**Source material:**
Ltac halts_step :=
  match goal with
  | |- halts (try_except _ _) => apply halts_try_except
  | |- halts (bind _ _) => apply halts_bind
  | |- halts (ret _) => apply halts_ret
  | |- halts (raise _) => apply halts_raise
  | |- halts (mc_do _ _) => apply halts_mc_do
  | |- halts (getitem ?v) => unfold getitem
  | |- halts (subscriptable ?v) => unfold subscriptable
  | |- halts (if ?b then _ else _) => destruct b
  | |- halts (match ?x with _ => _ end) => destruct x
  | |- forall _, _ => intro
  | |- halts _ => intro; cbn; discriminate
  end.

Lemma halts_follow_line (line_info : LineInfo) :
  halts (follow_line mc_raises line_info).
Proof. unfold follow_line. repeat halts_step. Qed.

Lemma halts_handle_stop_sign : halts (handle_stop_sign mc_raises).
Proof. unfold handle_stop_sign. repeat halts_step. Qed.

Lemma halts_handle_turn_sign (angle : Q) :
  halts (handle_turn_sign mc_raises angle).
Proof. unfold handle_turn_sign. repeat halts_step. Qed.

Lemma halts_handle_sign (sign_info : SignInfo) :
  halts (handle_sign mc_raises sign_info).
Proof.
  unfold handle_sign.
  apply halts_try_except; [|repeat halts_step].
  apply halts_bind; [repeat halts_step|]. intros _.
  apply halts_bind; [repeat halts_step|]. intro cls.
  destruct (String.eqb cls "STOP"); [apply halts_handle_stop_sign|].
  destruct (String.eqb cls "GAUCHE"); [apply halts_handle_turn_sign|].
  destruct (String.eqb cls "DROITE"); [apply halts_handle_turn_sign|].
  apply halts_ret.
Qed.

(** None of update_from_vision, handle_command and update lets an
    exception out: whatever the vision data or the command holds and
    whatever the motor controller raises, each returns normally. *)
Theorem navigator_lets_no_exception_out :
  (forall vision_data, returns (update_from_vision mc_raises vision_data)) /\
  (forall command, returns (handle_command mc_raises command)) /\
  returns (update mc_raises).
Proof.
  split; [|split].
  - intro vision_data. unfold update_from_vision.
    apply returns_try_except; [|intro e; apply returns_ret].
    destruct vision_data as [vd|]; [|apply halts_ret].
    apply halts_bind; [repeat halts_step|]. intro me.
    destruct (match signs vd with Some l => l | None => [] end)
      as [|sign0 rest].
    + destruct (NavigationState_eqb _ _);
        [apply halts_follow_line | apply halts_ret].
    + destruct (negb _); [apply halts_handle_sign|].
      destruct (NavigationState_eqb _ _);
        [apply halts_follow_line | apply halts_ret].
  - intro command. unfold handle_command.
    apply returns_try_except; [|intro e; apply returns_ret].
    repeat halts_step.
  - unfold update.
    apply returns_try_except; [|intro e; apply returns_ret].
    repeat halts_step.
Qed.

**Problem details:**
Without altering a single word, reproduce the entries above.

**Solution:**
Ltac halts_step :=
  match goal with
  | |- halts (try_except _ _) => apply halts_try_except
  | |- halts (bind _ _) => apply halts_bind
  | |- halts (ret _) => apply halts_ret
  | |- halts (raise _) => apply halts_raise
  | |- halts (mc_do _ _) => apply halts_mc_do
  | |- halts (getitem ?v) => unfold getitem
  | |- halts (subscriptable ?v) => unfold subscriptable
  | |- halts (if ?b then _ else _) => destruct b
  | |- halts (match ?x with _ => _ end) => destruct x
  | |- forall _, _ => intro
  | |- halts _ => intro; cbn; discriminate
  end.

Lemma halts_follow_line (line_info : LineInfo) :
  halts (follow_line mc_raises line_info).
Proof. unfold follow_line. repeat halts_step. Qed.

Lemma halts_handle_stop_sign : halts (handle_stop_sign mc_raises).
Proof. unfold handle_stop_sign. repeat halts_step. Qed.

Lemma halts_handle_turn_sign (angle : Q) :
  halts (handle_turn_sign mc_raises angle).
Proof. unfold handle_turn_sign. repeat halts_step. Qed.

Lemma halts_handle_sign (sign_info : SignInfo) :
  halts (handle_sign mc_raises sign_info).
Proof.
  unfold handle_sign.
  apply halts_try_except; [|repeat halts_step].
  apply halts_bind; [repeat halts_step|]. intros _.
  apply halts_bind; [repeat halts_step|]. intro cls.
  destruct (String.eqb cls "STOP"); [apply halts_handle_stop_sign|].
  destruct (String.eqb cls "GAUCHE"); [apply halts_handle_turn_sign|].
  destruct (String.eqb cls "DROITE"); [apply halts_handle_turn_sign|].
  apply halts_ret.
Qed.

(** None of update_from_vision, handle_command and update lets an
    exception out: whatever the vision data or the command holds and
    whatever the motor controller raises, each returns normally. *)
Theorem navigator_lets_no_exception_out :
  (forall vision_data, returns (update_from_vision mc_raises vision_data)) /\
  (forall command, returns (handle_command mc_raises command)) /\
  returns (update mc_raises).
Proof.
  split; [|split].
  - intro vision_data. unfold update_from_vision.
    apply returns_try_except; [|intro e; apply returns_ret].
    destruct vision_data as [vd|]; [|apply halts_ret].
    apply halts_bind; [repeat halts_step|]. intro me.
    destruct (match signs vd with Some l => l | None => [] end)
      as [|sign0 rest].
    + destruct (NavigationState_eqb _ _);
        [apply halts_follow_line | apply halts_ret].
    + destruct (negb _); [apply halts_handle_sign|].
      destruct (NavigationState_eqb _ _);
        [apply halts_follow_line | apply halts_ret].
  - intro command. unfold handle_command.
    apply returns_try_except; [|intro e; apply returns_ret].
    repeat halts_step.
  - unfold update.
    apply returns_try_except; [|intro e; apply returns_ret].
    repeat halts_step.
Qed.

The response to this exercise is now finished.